[Saved data entries]
'''
(* ===== verification/Threads.v ===== *)
(** * Starting threads ([testbed/src/thread.c])

    [create_threads] starts threads that share one heap block with the routine
    to run; each takes a number from [thread_counter] by compare-and-swap and
    frees the block when the routine returns.  The threads' accesses
    interleave. *)
From S2P Require Import Prelude.

(** ** The code of a thread ([__helper_create_thread]) *)
Inductive tpc :=
  | ReadCounter
  | SetTid (old : Z)
  | Swap (old : Z)
  | LoadRoutine
  | Routine
  | FreeArg
  | Returned.

(** [tid] is the thread-local variable. *)
Record tthread := { tid : Z; tat : tpc }.

(** [arg_freed]: the block of [create_threads] has been freed.  [started]: the
    loop counter. *)
Record tstate := { thread_counter : Z; arg_freed : bool; started : Z; pool : gmap Z tthread }.

Definition tgoto (x : tpc) (t : tthread) : tthread := {| tid := tid t; tat := x |}.

Definition __helper_create_thread (t : tthread) (counter : Z) (freed : bool) : outcome (tthread * Z * bool) :=
  match tat t with
  | ReadCounter => Ret (tgoto (SetTid counter) t, counter, freed)
  | SetTid old => Ret ({| tid := u32 (old + 1); tat := Swap old |}, counter, freed)
  | Swap old =>
      (* __sync_bool_compare_and_swap *)
      if counter =? old then Ret (tgoto LoadRoutine t, tid t, freed)
      else Ret (tgoto ReadCounter t, counter, freed)
  | LoadRoutine => if freed then Fault UseAfterFree else Ret (tgoto Routine t, counter, freed)
  | Routine => Ret (tgoto FreeArg t, counter, freed)
  | FreeArg => if freed then Fault UseAfterFree else Ret (tgoto Returned t, counter, true)
  | Returned => Ret (t, counter, freed)
  end.

(** ** All of them

    [n] is the argument of [create_threads], an unsigned short; [returns]: the
    routine may return. *)
Section threads.
Context (n : Z) (returns : Prop).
'''
Your answer should be exactly the lines of the data above, from the first through the line containing "to run; each".

(* ===== verification/Threads.v ===== *)
(** * Starting threads ([testbed/src/thread.c])

    [create_threads] starts threads that share one heap block with the routine
    to run; each takes a number from [thread_counter] by compare-and-swap and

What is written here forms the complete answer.